Study of Cu(II) and Zn(II) interaction with the metal binding domain of ZinT protein

Understanding the mechanism of metal trafficking at the host/pathogen interface can help designing innovative antibiotic therapies. In fact, bacteria rely on sophisticated systems (e.g. metallophores) to sequester metals from the host environment during infections. In the attempt to investigate these metal-acquisition processes, we studied the complexation of Cu(II) and Zn(II) – two endogenous and competing metal ions – with some peptide fragments of ZinT, a periplasmic protein found in several bacterial species and mostly involved in Zn(II) recruitment. Its most probable metal-binding site corresponds to a domain containing three histidine residues (positions 167, 176 and 178) and one aspartic acid (position 166, Fig. 1).

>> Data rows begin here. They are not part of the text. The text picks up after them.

Lemma commit_run s v : logst s = l -> bl <> [] -> quiet s v bl ->
  exists s', commit s = Ret tt s' /\ logst s' = set_log_lh (set_lh_n 0 (log_lh l)) l /\
    quiet s' (overlay (commit_writes v) v) [] /\ bstep s (set_logst l s') /\
    disk s' = run_writes (commit_writes v) (disk s).
Proof.
  intros Hs Hne Q. pose proof lh_n_range as Hn. pose proof bl_room as Hroom.
  assert (Hlen : Z.to_nat (lh_n (log_lh l)) = length bl) by (rewrite (lo_n _ _ Hl); lia).
  unfold commit, getlog. erewrite bind_Ret by reflexivity. cbv beta. rewrite Hs.
  assert (Hpos : 0 <? lh_n (log_lh l) = true).
  { apply Z.ltb_lt. rewrite (lo_n _ _ Hl). destruct bl; [done | cbn; lia]. }
  rewrite Hpos. unfold write_log, getlog.
  destruct (write_log_loop_ok v bl 0 s v Hs ltac:(done) Q ltac:(done)) as (s1 & E1 & Q1 & B1 & D1).
  erewrite bind_Ret; [|erewrite bind_Ret by reflexivity; cbv beta; rewrite Hs, Hlen; exact E1].
  set (v1 := overlay _ v) in Q1.
  assert (V1 : v1 S0 = v S0) by (apply overlay_notin, start_not_logged).
  destruct (write_head_ok s1 v1 bl (log_lh l)) as (s2 & E2 & Q2 & B2 & D2);
    [by rewrite (bstep_logst _ _ B1) | rewrite (lo_n _ _ Hl); apply bl_len | apply start_notin | done | done | apply put_header_length; [done | by eapply cst_len] |].
  erewrite bind_Ret by exact E2. rewrite V1 in Q2, D2. set (h := put_header (log_lh l) (v S0)) in *.
  assert (L2 : logst s2 = l) by (by rewrite (bstep_logst _ _ B2), (bstep_logst _ _ B1)).
  destruct (install_loop_ok false (fupd v1 S0 h) bl 0 s2 (fupd v1 S0 h) bl [] L2) as (s3 & E3 & Q3 & B3 & D3); try done.
  rewrite (to_home_log _ v) in Q3, D3.
  2, 3: intros j b Hj; rewrite fupd_ne by lia; by apply overlay_to_log.
  erewrite bind_Ret; [|unfold install_trans, getlog; erewrite bind_Ret by reflexivity; cbv beta; rewrite L2, Hlen; exact E3].
  assert (L3 : logst s3 = l) by (by rewrite (bstep_logst _ _ B3)).
  set (v3 := overlay _ (fupd v1 S0 h)) in Q3.
  assert (V3 : v3 S0 = h).
  { unfold v3. rewrite overlay_notin; [apply fupd_eq |]. rewrite map_keys. apply start_notin. }
  erewrite bind_Ret by reflexivity. set (s3' := set_logst _ s3).
  destruct (write_head_ok s3' v3 [] (set_lh_n 0 (log_lh l))) as (s4 & E4 & Q4 & B4 & D4).
  { unfold s3'. cbn. by rewrite L3. }
  { unfold alen. cbn. lia. }
  { apply not_elem_of_nil. }
  { unfold HEAD, NBUF, MAXOPBLOCKS. cbn. lia. }
  { by eapply cst_other; [exact Q3 | ..]. }
  { apply put_header_length; [cbn; unfold LOGSIZE, MAXOPBLOCKS; lia | by eapply cst_len]. }
  rewrite V3 in Q4, D4. exists s4. split; [exact E4 |]. split_and!.
  - rewrite (bstep_logst _ _ B4). unfold s3'. cbn. by rewrite L3.
  - unfold commit_writes. rewrite !overlay_app, !overlay_single. exact Q4.
  - eapply bstep_trans; [exact B1 |]. eapply bstep_trans; [exact B2 |]. eapply bstep_trans; [exact B3 |].
    destruct B4 as [B4 P4]. split; [|exact P4]. rewrite B4. unfold s3'. cbn. rewrite <- L3. done.
  - unfold commit_writes. rewrite !run_writes_app. rewrite D4. unfold s3'. cbn [disk set_logst]. rewrite D3, D2, D1. done.
Qed.
End logspec.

ZinT also possesses a highly conserved histidine-rich loop (HGHHXH, residues 124-129), whose participation in metals uptake has also been suggested [1,2]. By means of ESI-MS, potentiometry, UV-Vis/CD spectrophotometry and EPR measurements, we studied the formed metal complexes with the protected peptides Ac-124HGHHSH129-Am and Ac-166DHIIAPRKSSHFH178-Am (of ZinT sequence from Escherichia coli), and Ac-124HGHHAH129-Am and Ac-166DHIIAPRKSAHFH178-Am (ZinT-Salmonella enterica). We ultimately compared ZinT with some human-defence mediators, e.g. the antimicrobial peptide Calcitermin [3], to evaluate the metal effectiveness in the expression of the pathogenic/antimicrobial activity by the studied systems. [1] A. Ilari, F. Alaleona, G. Tria, P. Petrarca, A. Battistoni, and C. Zamparelli, Biochim. Biophys. Acta. 1840(1) (2013) 535–544. [2] P. Petrarca, S. Ammendola, P. Pasquali, and A. Battistoni, J. Bacteriol. 192(6) (2010) 1553–1564. [3] D. Bellotti, M. Toniolo, D. Dudek, A. Mikolajczyk, R. Guerrini, A. Matera-Witkiewicz, M. Remelli, and M. Rowinska-Zyrek, Dalton Trans. 48(36), (2109) 13740–13752.